→ **Work request**
From the first line of the records down to the one that holds "the start of", transcribe each line exactly and add nothing.

(Stored data)
########################################
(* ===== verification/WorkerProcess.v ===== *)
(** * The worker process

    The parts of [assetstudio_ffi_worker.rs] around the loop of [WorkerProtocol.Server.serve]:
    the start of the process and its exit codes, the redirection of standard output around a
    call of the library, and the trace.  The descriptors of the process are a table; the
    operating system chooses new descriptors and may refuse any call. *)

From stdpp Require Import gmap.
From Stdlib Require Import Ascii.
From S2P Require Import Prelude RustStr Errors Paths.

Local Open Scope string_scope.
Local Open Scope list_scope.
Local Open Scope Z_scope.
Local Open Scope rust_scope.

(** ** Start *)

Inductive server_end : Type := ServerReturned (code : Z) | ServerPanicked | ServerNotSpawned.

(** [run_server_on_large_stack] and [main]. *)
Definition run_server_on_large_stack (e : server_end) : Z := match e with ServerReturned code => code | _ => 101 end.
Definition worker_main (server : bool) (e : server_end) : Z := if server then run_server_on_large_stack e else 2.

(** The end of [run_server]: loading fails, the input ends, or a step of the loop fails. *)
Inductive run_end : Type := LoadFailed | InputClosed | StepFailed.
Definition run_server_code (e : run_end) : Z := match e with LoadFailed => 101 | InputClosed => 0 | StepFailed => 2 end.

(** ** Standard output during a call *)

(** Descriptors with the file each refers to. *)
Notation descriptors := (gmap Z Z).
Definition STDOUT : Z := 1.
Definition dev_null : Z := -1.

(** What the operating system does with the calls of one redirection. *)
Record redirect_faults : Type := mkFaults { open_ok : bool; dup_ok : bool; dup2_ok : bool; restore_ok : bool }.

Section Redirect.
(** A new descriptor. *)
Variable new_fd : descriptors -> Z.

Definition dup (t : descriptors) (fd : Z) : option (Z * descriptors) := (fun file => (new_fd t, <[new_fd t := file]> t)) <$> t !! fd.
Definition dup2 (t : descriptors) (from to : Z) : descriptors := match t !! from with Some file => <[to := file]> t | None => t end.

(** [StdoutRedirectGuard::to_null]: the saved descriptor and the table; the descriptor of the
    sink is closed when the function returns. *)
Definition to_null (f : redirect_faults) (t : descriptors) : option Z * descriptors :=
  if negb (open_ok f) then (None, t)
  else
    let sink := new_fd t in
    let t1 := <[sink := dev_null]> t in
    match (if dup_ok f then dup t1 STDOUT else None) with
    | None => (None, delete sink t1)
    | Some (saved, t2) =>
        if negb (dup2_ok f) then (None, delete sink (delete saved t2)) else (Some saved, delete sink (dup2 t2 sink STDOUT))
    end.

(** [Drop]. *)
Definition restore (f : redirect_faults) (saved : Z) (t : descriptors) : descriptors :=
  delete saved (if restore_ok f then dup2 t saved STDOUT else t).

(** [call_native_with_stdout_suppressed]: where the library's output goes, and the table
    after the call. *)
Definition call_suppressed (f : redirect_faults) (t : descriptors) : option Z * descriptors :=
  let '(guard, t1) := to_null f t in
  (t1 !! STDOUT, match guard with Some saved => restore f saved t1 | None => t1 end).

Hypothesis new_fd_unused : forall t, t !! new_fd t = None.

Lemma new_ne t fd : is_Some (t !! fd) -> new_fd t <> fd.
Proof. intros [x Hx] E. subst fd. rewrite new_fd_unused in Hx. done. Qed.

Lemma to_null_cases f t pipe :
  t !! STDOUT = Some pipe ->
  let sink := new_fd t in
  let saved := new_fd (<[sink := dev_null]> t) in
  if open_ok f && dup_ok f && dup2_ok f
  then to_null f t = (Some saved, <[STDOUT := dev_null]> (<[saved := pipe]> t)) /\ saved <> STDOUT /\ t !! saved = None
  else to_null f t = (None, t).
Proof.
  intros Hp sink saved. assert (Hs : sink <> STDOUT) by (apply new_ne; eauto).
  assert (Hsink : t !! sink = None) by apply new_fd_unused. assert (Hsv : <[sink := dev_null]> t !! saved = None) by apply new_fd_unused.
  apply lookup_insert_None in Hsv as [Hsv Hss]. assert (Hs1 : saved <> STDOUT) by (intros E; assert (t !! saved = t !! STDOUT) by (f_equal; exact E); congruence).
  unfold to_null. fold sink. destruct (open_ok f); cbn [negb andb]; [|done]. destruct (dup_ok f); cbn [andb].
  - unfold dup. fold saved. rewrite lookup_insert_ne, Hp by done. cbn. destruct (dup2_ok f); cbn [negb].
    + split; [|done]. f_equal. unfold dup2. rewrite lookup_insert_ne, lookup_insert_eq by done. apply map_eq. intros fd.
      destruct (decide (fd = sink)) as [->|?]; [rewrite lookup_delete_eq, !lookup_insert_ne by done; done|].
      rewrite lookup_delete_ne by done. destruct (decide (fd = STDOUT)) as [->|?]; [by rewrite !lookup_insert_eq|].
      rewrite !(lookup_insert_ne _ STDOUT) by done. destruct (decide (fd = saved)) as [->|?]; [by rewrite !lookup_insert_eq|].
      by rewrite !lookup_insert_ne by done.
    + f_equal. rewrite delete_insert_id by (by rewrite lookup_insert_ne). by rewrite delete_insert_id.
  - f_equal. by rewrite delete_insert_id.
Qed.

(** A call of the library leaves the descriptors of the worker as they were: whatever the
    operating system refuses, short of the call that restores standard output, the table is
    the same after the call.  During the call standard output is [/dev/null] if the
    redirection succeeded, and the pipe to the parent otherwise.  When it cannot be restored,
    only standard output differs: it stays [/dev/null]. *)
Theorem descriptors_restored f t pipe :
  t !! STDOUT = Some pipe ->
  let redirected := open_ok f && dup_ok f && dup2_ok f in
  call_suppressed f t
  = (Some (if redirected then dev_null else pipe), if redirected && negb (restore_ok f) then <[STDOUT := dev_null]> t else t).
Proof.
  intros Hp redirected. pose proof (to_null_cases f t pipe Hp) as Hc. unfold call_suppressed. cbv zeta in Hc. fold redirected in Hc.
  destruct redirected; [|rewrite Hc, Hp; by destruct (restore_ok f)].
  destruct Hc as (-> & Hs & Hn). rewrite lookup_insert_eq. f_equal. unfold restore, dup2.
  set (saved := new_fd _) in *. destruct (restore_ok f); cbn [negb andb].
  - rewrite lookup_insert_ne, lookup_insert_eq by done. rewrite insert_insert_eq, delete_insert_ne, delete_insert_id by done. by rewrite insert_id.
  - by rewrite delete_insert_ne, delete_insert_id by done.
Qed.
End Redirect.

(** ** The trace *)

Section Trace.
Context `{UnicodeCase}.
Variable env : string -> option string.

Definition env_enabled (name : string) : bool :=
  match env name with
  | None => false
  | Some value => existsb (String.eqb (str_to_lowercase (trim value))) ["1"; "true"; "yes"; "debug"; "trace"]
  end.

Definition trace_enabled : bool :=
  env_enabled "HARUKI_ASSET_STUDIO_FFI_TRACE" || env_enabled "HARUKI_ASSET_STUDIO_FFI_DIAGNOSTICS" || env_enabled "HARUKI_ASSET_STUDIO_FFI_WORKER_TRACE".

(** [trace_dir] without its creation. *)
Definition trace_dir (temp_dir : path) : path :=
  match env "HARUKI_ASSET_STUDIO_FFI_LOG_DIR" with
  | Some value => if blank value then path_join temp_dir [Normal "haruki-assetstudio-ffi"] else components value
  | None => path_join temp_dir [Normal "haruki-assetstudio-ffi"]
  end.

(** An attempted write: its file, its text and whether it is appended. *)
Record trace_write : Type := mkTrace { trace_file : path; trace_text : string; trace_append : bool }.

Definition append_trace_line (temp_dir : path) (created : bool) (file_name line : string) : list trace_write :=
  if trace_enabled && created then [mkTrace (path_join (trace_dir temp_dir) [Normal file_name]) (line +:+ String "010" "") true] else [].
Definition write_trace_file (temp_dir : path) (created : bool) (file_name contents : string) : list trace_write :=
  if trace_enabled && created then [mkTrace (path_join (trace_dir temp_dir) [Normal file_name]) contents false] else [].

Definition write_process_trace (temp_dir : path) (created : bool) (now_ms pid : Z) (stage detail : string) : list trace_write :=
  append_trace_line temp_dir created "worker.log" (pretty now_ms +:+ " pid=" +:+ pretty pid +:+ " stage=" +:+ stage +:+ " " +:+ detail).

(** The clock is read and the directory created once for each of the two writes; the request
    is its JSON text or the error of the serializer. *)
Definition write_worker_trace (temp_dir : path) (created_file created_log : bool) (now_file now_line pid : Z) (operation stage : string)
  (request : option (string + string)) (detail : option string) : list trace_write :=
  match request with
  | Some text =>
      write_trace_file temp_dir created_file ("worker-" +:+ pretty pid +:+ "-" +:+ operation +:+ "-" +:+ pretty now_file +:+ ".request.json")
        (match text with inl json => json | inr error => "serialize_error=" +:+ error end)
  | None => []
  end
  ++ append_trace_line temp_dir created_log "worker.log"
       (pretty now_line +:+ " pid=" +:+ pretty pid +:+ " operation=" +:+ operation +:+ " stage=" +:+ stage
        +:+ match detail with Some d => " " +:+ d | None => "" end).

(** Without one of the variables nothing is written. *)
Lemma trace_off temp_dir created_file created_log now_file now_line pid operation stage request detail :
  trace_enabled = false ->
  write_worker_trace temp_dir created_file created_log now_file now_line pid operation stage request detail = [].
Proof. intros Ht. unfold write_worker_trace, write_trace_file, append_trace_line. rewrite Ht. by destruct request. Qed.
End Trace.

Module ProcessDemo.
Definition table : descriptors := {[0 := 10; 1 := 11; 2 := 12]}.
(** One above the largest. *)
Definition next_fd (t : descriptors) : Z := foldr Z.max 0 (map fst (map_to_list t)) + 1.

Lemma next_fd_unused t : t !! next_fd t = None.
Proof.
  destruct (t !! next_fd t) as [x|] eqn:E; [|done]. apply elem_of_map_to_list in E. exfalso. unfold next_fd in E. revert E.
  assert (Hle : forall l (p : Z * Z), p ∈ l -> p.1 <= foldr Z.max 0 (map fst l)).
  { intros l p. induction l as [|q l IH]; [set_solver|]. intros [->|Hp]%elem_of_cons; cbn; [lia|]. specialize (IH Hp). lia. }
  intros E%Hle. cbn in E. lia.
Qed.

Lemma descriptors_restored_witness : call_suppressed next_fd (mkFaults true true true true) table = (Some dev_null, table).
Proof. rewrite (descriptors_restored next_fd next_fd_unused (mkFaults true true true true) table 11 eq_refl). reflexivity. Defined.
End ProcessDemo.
########################################
→ **Answer space**
(* ===== verification/WorkerProcess.v ===== *)
(** * The worker process

    The parts of [assetstudio_ffi_worker.rs] around the loop of [WorkerProtocol.Server.serve]:
    the start of the process and its exit codes, the redirection of standard output around a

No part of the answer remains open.